- _DATA SUPPLIED_:
(** What the first loop of [diff_many] adds for a model of the first
    schema: the calls of [diff_one] against the model of the second schema
    with the same table name, nothing when there is none. *)
Definition paired_calls (models2 : list Model) (m1 : Model) (r : list change) : Prop :=
  if name_mem (table_name m1) (map table_name models2)
  then exists m2,
      In m2 models2 /\ table_name m2 = table_name m1 /\ diff_one_calls m1 m2 = Ok r
  else r = [].

(** The column names of the argument [name] of [add_index] and
    [drop_index]: one name for a string; the elements of a list of strings,
    or of a tuple of strings that has not exactly one element. *)
Fixpoint all_names (xs : list pyvalue) : option (list string) :=
  match xs with
  | [] => Some []
  | PyStr s :: xs' => option_map (cons s) (all_names xs')
  | _ => None
  end.

Definition index_names (name : pyvalue) : option (list string) :=
  match name with
  | PyStr n => Some [n]
  | PyList xs => all_names xs
  | PyTuple xs => if Nat.eqb (List.length xs) 1 then None else all_names xs
  | _ => None
  end.

(** The names as a statement lists them. *)
Definition columns_text (names : list string) : string :=
  join ", " (map repr_str names).

(** Every character of the text is one of [chars]. *)
Definition all_in (chars : string) (s : string) : bool :=
  forallb (fun c => char_in c chars) (list_ascii_of_string s).

(** The text is made of white space. *)
Definition blank (s : string) : bool := all_in whitespace s.

Fixpoint last_char (s : string) (c : ascii) : ascii :=
  match s with
  | EmptyString => c
  | String c' s' => last_char s' c'
  end.

(** A character of the first 128 that is not white space. *)
Definition solid (c : ascii) : bool :=
  negb (char_in c whitespace) && Nat.ltb (nat_of_ascii c) 128.

(** The text neither starts nor ends with white space. *)
Definition trimmed (s : string) : bool :=
  match s with
  | EmptyString => true
  | String c s' => solid c && solid (last_char s' c)
  end.

(** The text playhouse prints for a column, and a foreign key of the same
    parameters to another table. *)
Definition vanilla_sample (field : Field) : string :=
  (field_name field ++ " = " ++ cls_name (find_field_type field) ++ "(null=True)")%string.
Definition customer_column_moved : Field := set_rel_model customer_column "clients".
Definition orders_moved : Model :=
  {| table_name := "orders";
     fields := [("id", id_column); ("customer", customer_column_moved)];
     indexes := [] |}.

(** A sample with a column whose parameters cannot be hashed in both
    versions, and one with such a column in the old version only. *)
Definition crates_old : Model :=
  {| table_name := "crates";
     fields := [("id", id_column); ("stock", stock_default_nested)];
     indexes := [] |}.
Definition crates_new : Model :=
  {| table_name := "crates";
     fields := [("id", id_column); ("stock", stock_default_nested)];
     indexes := [] |}.
Definition crates_emptied : Model :=
  {| table_name := "crates"; fields := [("id", id_column)]; indexes := [] |}.

(** The columns of an index declaration are a tuple or a list of more than
    one element: what [diff_one] asks of [index[0]]. *)
Definition several_columns (cols : pyvalue) : bool := is_compound (cols, PyNone).

(** The call is not an index call, or it names one column by a string, or
    more than one column. *)
Definition index_call_well_formed (c : change) : bool :=
  match c with
  | AddIndex _ (PyStr _) _ | DropIndex _ (PyStr _) => true
  | AddIndex _ cols _ | DropIndex _ cols => several_columns cols
  | _ => true
  end.

(** A table that declares an index on one column in [indexes]. *)
Definition tags_old : Model :=
  {| table_name := "tags";
     fields := [("id", id_column); ("nick", nick_required); ("fax", fax_column)];
     indexes := [(PyTuple [PyStr "nick"; PyStr "fax"], PyBool false)] |}.
Definition tags_new : Model :=
  {| table_name := "tags";
     fields := [("id", id_column); ("nick", nick_required); ("fax", fax_column)];
     indexes := [(PyTuple [PyStr "nick"; PyStr "fax"], PyBool true);
                 (PyTuple [PyStr "nick"], PyBool true)] |}.

(** The table [tags]: the unique flag of the index on two columns changes,
    so the index is dropped and added; the index declared on one column is
    left alone. *)
Definition tags_calls : list change :=
  [DropIndex tags_new (PyTuple [PyStr "nick"; PyStr "fax"]);
   AddIndex tags_new (PyTuple [PyStr "nick"; PyStr "fax"]) (PyBool true)].

(** A unique e-mail column, indexed in one version and not in the other. *)
Definition users_unique_indexed : Model :=
  {| table_name := "users";
     fields := [("id", id_column); ("email", set_flags email_unique false true true)];
     indexes := [] |}.
Definition users_unique_plain : Model :=
  {| table_name := "users";
     fields := [("id", id_column); ("email", set_flags email_unique false false true)];
     indexes := [] |}.

End StatementDefinitions.

(** * Properties *)

(** ** Python equality *)

Section PyvalueInduction.

Variable P : pyvalue -> Prop.
Hypothesis HNone : P PyNone.
Hypothesis HBool : forall b, P (PyBool b).
Hypothesis HInt : forall z, P (PyInt z).
Hypothesis HStr : forall s, P (PyStr s).
Hypothesis HTuple : forall xs, Forall P xs -> P (PyTuple xs).
Hypothesis HList : forall xs, Forall P xs -> P (PyList xs).
Hypothesis HCallable : forall s, P (PyCallable s).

- _ABOUT THIS EXERCISE_:
Extract exactly and only the lines above from the line containing "Definition solid (c" through the line containing "Definition vanilla_sample (field", both end lines included.

- _SOLVED EXERCISE_:
Definition solid (c : ascii) : bool :=
  negb (char_in c whitespace) && Nat.ltb (nat_of_ascii c) 128.

(** The text neither starts nor ends with white space. *)
Definition trimmed (s : string) : bool :=
  match s with
  | EmptyString => true
  | String c s' => solid c && solid (last_char s' c)
  end.

(** The text playhouse prints for a column, and a foreign key of the same
    parameters to another table. *)
Definition vanilla_sample (field : Field) : string :=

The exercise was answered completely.